The task
Give the data again exactly, from its opening line through the line in which "(evdwl ecoul fpair fx" appears.

(Records excerpted from a collection)
-------------------------
(** X6.  No tally reaches beyond its own atoms.  Each tally operation
    keeps the thread id and both slice pointers of the accumulator, and
    the only cells of the per-atom energy and stress buffers it can change
    are the cells of the atoms it is called with: [i], [j] for the
    pairwise tallies, the listed atoms for the list tally, and so on. *)
Theorem tallies_confined :
  forall (pair : Pair.t) (dihed : Dihedral.t)
         (i j k m nlocal newton n : Z) (l : list Z)
         (evdwl ecoul fpair fx fy fz delx dely delz : R) (v : V6)
         (f1 f2 f3 d1 d2 d3 : V3)
         (vb1x vb1y vb1z vb2x vb2y vb2z vb3x vb3y vb3z : R),
    confined [i; j]
      (ev_tally_thr pair i j nlocal newton evdwl ecoul fpair delx dely delz) /\
    confined [i; j]
      (ev_tally_xyz_thr pair i j nlocal newton evdwl ecoul fx fy fz
         delx dely delz) /\
    confined [i; j; k] (ev_tally3_thr pair i j k evdwl ecoul f1 f2 d1 d2) /\
    confined [i; j; k; m] (ev_tally4_thr pair i j k m evdwl f1 f2 f3 d1 d2 d3) /\
    confined l (ev_tally_list_thr pair n l ecoul v) /\
    confined [i; j; k; m]
      (ev_tally_thr_dihedral dihed i j k m nlocal newton evdwl f1 f2 f3
         vb1x vb1y vb1z vb2x vb2y vb2z vb3x vb3y vb3z) /\
    confined [i; j] (v_tally2_thr i j fpair d1) /\
    confined [i; j; k] (v_tally3_thr i j k f1 f2 d1 d2) /\
    confined [i; j; k; m] (v_tally4_thr i j k m f1 f2 f3 d1 d2 d3).
Proof.
  intros. repeat match goal with |- _ /\ _ => split end.
  - apply confined_ev_tally_thr.
  - unfold ev_tally_xyz_thr, e_tally_thr, v_tally_thr; cbv zeta; confine.
  - unfold ev_tally3_thr; cbv zeta; confine.
  - unfold ev_tally4_thr; cbv zeta; confine.
  - unfold ev_tally_list_thr; cbv zeta; confine;
      apply confined_for_list; intros x Hx; apply In_firstn in Hx;
      [apply confined_add_eatom | apply confined_tally_vatom]; exact Hx.
  - unfold ev_tally_thr_dihedral; cbv zeta; confine.
  - unfold v_tally2_thr; cbv zeta; confine.
  - unfold v_tally3_thr; cbv zeta; confine.
  - unfold v_tally4_thr; cbv zeta; confine.
Qed.

(** X7.  A thread that has set up its slices and then tallies a pair of
    atoms of the buffer ([0 <= i, j < nall]) leaves the slice of every
    other thread as it is: no cell [tid' * nall + k] of the energy or the
    stress buffer changes, for [tid'] different from the thread's own
    id. *)
Theorem setup_then_tally_spares_other_slices :
  forall (eflag vflag nall eatom_base vatom_base : Z) (pair : Pair.t)
         (i j nlocal newton_pair : Z)
         (evdwl ecoul fpair delx dely delz : R) (s : state) (tid' k : Z),
    nonzero (Z.land eflag 2) = true ->
    nonzero (Z.land vflag 4) = true ->
    (0 <= i < nall)%Z -> (0 <= j < nall)%Z -> (0 <= k < nall)%Z ->
    tid' <> ThrData.tid (thr s) ->
    let s1 := ev_setup_thr eflag vflag nall eatom_base vatom_base s in
    let s2 := ev_tally_thr pair i j nlocal newton_pair evdwl ecoul
                fpair delx dely delz s1 in
    eatom s2 (eatom_base + tid' * nall + k)%Z =
      eatom s (eatom_base + tid' * nall + k)%Z /\
    vatom s2 (vatom_base + tid' * nall + k)%Z =
      vatom s (vatom_base + tid' * nall + k)%Z.
Proof.
  intros eflag vflag nall eb vb pair i j nlocal np evdwl ecoul fpair
         delx dely delz s tid' k He Hv Hi Hj Hk Htid s1 s2.
  assert (Hs1 : ThrData._eatom (thr s1) = (eb + ThrData.tid (thr s) * nall)%Z /\
                ThrData._vatom (thr s1) = (vb + ThrData.tid (thr s) * nall)%Z /\
                eatom s1 = eatom s /\ vatom s1 = vatom s).
  { subst s1. unfold ev_setup_thr. rewrite He, Hv.
    destruct s as [[] ea va]; repeat split. }
  destruct Hs1 as (Pe & Pv & Be & Bv).
  destruct (confined_ev_tally_thr pair i j nlocal np evdwl ecoul fpair
              delx dely delz s1) as (_ & _ & _ & A & B).
  fold s2 in A, B. rewrite <- Be, <- Bv.
  split; [apply A | apply B]; intros x Hx;
    unfold eatom_slot, vatom_slot; rewrite ?Pe, ?Pv;
    assert (Hxr : (0 <= x < nall)%Z)
      by (destruct Hx as [<- | [<- | []]]; assumption);
    nia.
Qed.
-------------------------
Written reply
(** X6.  No tally reaches beyond its own atoms.  Each tally operation
    keeps the thread id and both slice pointers of the accumulator, and
    the only cells of the per-atom energy and stress buffers it can change
    are the cells of the atoms it is called with: [i], [j] for the
    pairwise tallies, the listed atoms for the list tally, and so on. *)
Theorem tallies_confined :
  forall (pair : Pair.t) (dihed : Dihedral.t)
         (i j k m nlocal newton n : Z) (l : list Z)
         (evdwl ecoul fpair fx fy fz delx dely delz : R) (v : V6)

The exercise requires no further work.